Thank you. :) Please guys, let's not trigger the waterworks. It's bad enough that I had to drag my resisting self to FEU yesterday just to take that entrance exam. By the way, I passed. :P Anyway, It's not as if we're not going to see each other in Med school, right? Besides, come on guys, we can't be blockmates forever. Don't make this any harder for me than it already is. Let go of my memories. Our memories. I know that we can't control the sentimental side of our emotions but hey, let's just study hard and be the future doctors that we aspire to become. :)

You're irreplaceable guys, srsly. :) You're the first people that I met outside of my Paulinian life. The boys, especially, would always be remembered. My first guy classmates after 11 years of imprisonment in Saint Paul. :D Did you seriosuly think that I could just throw away three years worth of friendship? You have to know me better than that.

Probably a lot of you are wondering why. Here's the thing. I've lived 11 years of my life in Saint Paul and the sudden change of the environment seriously shocked me. I guess it just never crossed my mind that life without help from your blockmates is possible. Yes, I know that you help but it's really far from the help that I need. Or maybe I've just grown accustomed to being the one who helps, when I was still a Paulinian. Spare my airiness. But if that's not the right explanation to it, I don't know how to explain it anymore.
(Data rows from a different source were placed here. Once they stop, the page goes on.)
(** ** Changing a job *)
Lemma update_spec st j idx f : wf st j -> (idx < len j)%nat ->
  exists j', update st j idx f = Some j' /\ wf st j' /\ len j' = len j /\
    index st j' idx = f <$> index st j idx /\
    (forall i, i <> idx -> index st j' i = index st j i).
Proof.
  intros W Hi. destruct (index_published st j idx W Hi) as [d Hd]. unfold update. rewrite Hd.
  cbn [mbind option_bind]. eexists. split; [done|]. split_and!; [|done| |].
  - destruct W as [w1 w2 w3 w4 w5]. split; cbn; [done..| |done].
    intros i d'. rewrite lookup_insert_Some. intros [[<- _]|[_ ?]]; [done|eauto].
  - unfold index, current; cbn. by rewrite lookup_insert_eq.
  - intros i Hne. unfold index, current; cbn. by rewrite lookup_insert_ne.
Qed.

(** ** Bitmaps *)
Lemma land_bit_zero w k : 0 <= k -> Z.land w (Z.shiftl 1 k) = 0 <-> Z.testbit w k = false.
Proof.
  intros Hk. rewrite Z.shiftl_1_l. split.
  - intros H. assert (Z.testbit (Z.land w (2 ^ k)) k = false) as Hb by (by rewrite H, Z.bits_0).
    rewrite Z.land_spec, Z.pow2_bits_true, andb_true_r in Hb by done. done.
  - intros H. apply Z.bits_inj'. intros i Hi. rewrite Z.land_spec, Z.bits_0, Z.pow2_bits_eqb by done.
    destruct (Z.eqb_spec k i); [subst; by rewrite H|]. apply andb_false_r.
Qed.

Lemma land_bit_decide w k : 0 <= k ->
  bool_decide (Z.land w (Z.shiftl 1 k) = 0) = negb (Z.testbit w k).
Proof.
  intros Hk. pose proof (land_bit_zero w k Hk) as Hz.
  case_bool_decide as E; destruct (Z.testbit w k); try done; exfalso; naive_solver.
Qed.

Lemma test_bit_spec bits i :
  test_bit bits i = match bits !! (i / 64)%nat with
                    | Some w => Z.testbit w (Z.of_nat (i mod 64)) | None => false end.
Proof.
  unfold test_bit. destruct (bits !! (i / 64)%nat) as [w|]; [|done].
  rewrite land_bit_decide by lia. apply negb_involutive.
Qed.
(** ** Queueing again *)
Definition job_size (s : Sched) (idx : nat) : option Z :=
  d ← Jobs.index (job_store s) (jobs s) idx; Some (e_size (j_entry d)).

Definition push_item (size : Z) (idx : nat) (s : Sched) : option Sched :=
  q ← FileQueue.push (files (inner s)) (FileQueue.item_of size idx);
  Some (on_inner (with_files q) s).

Definition dec_probing (n : nat) (s : Sched) : option Sched :=
  p ← usize_sub (probing (inner s)) n; Some (on_inner (with_probing p) s).

Definition requeue (idx : nat) (s : Sched) : option Sched :=
  size ← job_size s idx; s ← push_item size idx s; Some (signal CvOne s).

Definition requeue_probed (idx : nat) (s : Sched) : option Sched :=
  size ← job_size s idx; s ← dec_probing 1 s; s ← push_item size idx s; Some (signal CvAll s).

Definition requeue_finish (idx : nat) (matched : bool) (s : Sched) : Sched :=
  signal CvOne (on_inner (fun g => with_finishes ((idx, matched) :: finishes g) g) s).

Definition finish_done (s : Sched) : option Sched :=
  f ← usize_sub (finishing (inner s)) 1;
  Some (signal TuneOne (signal CvAll (on_inner (with_finishing f) s))).

(** ** Batches of small files *)
Definition needs_worker_capacity (s : Sched) : option bool :=
  let g := inner s in
  if negb (FileQueue.is_empty (files g)) || negb (RangeQueue.is_empty (ranges g)) ||
     negb (bool_decide (finishes g = [])) || bool_decide (fast_probing g < probing g)%nat
  then Some true else
    batches ← mapM (fun h => fast_heap s !! h) (fast_groups g);
    if existsb (fun b => negb (bool_decide (length (fb_groups b) = 0%nat))) batches
    then Some true else
      rs ← mapM (fun h => range_heap s !! h) (inflight g);
      Some (existsb (fun r => bool_decide (r_pos r < r_end r)) rs).

(** The debug assertions of this section are part of the checked build: a
    violated one is a panic.  [clamp(1, max_n)] panics when [max_n] is zero. *)
Definition begin_fast_batch (active max_n : nat) (s : Sched) : option (nat * Sched) :=
  let g := inner s in
  if decide (fast_probing g < probing g)%nat then
    let available_workers := Nat.max (active - fast_batches g) 1 in
    let available_files := (FileQueue.count (files g) + 1)%nat in
    let share := ((available_files + (available_workers - 1)) / available_workers)%nat in
    if decide (max_n < 1)%nat then None else
      let target := Nat.min (Nat.max share 1) max_n in
      Some (target, on_inner (fun g => with_fast_batches (S (fast_batches g))
                                         (with_fast_probing (S (fast_probing g)) g)) s)
  else None.

Definition mark_fast (n : nat) (s : Sched) : option Sched :=
  let s := on_inner (fun g => with_fast_probing (fast_probing g + n) g) s in
  if decide (fast_probing (inner s) <= probing (inner s))%nat then Some s else None.

(** [share_fast_groups]: the first group stays with the owner. *)
Definition share_fast_groups (batch_files : list (Z * nat)) (groups : list (nat * nat)) (s : Sched)
  : option ((nat * nat) * nat * Sched) :=
  match groups with
  | [] => None (* "nonempty fast batch" *)
  | first :: rest =>
      gs ← mapM (fun '(a, b) => fs ← slice a b batch_files; bytes ← u64_sum 0 (fst <$> fs);
                                Some (mkGroup a b bytes)) rest;
      let h := next_ref s in
      let batch := mkBatch batch_files gs (replicate (length batch_files) true) in
      let s := with_next_ref (S h) (with_fast_heap (<[h := batch]> (fast_heap s)) s) in
      let s := if decide (rest = []) then s
               else signal CvAll (on_inner (fun g => with_fast_groups (fast_groups g ++ [h]) g) s) in
      Some (first, h, s)
  end.

Definition finish_fast_groups (h : nat) (s : Sched) : option (list bool * Sched) :=
  b ← fast_heap s !! h;
  Some (fb_owned b,
        on_inner (fun g => with_fast_groups (filter (fun x => x <> h) (fast_groups g)) g) s).

(** [slice[range].fill(false)]. *)
Definition fill_false (start end_ : nat) (l : list bool) : option (list bool) :=
  if decide (start <= end_ <= length l)%nat
  then Some (take start l ++ replicate (end_ - start) false ++ drop end_ l) else None.

Fixpoint push_items (l : list (Z * nat)) (s : Sched) : option Sched :=
  match l with
  | [] => Some s
  | (size, idx) :: rest => s ← push_item size idx s; push_items rest s
  end.

(** Take the last unread group of the first batch that has one. *)
Fixpoint steal_fast_from (handles : list nat) (s : Sched) : option (option nat * Sched) :=
  match handles with
  | [] => Some (None, s)
  | h :: rest =>
      b ← fast_heap s !! h;
      match reverse (fb_groups b) with
      | [] => steal_fast_from rest s
      | group :: kept =>
          owned ← fill_false (fg_start group) (fg_end group) (fb_owned b);
          fs ← slice (fg_start group) (fg_end group) (fb_files b);
          let s := with_fast_heap (<[h := mkBatch (fb_files b) (reverse kept) owned]> (fast_heap s)) s in
          fp ← usize_sub (fast_probing (inner s)) (length fs);
          n1 ← usize_sub (length fs) 1;
          p ← usize_sub (probing (inner s)) n1;
          let s := on_inner (fun g => with_probing p (with_fast_probing fp g)) s in
          match fs with
          | [] => None
          | (_, first) :: others =>
              s ← push_items others s;
              Some (Some first, signal CvAll s)
          end
      end
  end.

Definition steal_fast_group (s : Sched) : option (option nat * Sched) :=
  steal_fast_from (fast_groups (inner s)) s.

Definition complete_fast_batch (n : nat) (s : Sched) : option Sched :=
  if decide (n = 0%nat) then None else
  p ← usize_sub (probing (inner s)) n;
  fp ← usize_sub (fast_probing (inner s)) n;
  fb ← usize_sub (fast_batches (inner s)) 1;
  Some (signal CvAll (on_inner (fun g => with_fast_batches fb (with_fast_probing fp (with_probing p g))) s)).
When I was with you guys, I was never at ease. Rude as it may sound, I find other sections- warmer towards me. And that's the reason why I always take every chance that I can get to transfer my subjects to other sections. It's not true that I am avoiding my home section, come on guys, how's that possible, right? Chances are, I get higher grades when I'm with other sections than when I am with you. The source of my indifference lies when that first failure of my life came during our freshmen days. None of you probably noticed but you're not as nice to irregular students, really. And I guess I can't blame you for that. School was hellbound for me, at that time. I abandoned all hope in trying to find help in you. Try putting yourselves in the position as that of the irregulars. Did you seriously think that they would have wanted to be like that? They would've given up anything just for the slightest twist of fate. SOME, I'm not generalizing, act as if their IQs are higher than those of the irregulars. Too airy, srsly.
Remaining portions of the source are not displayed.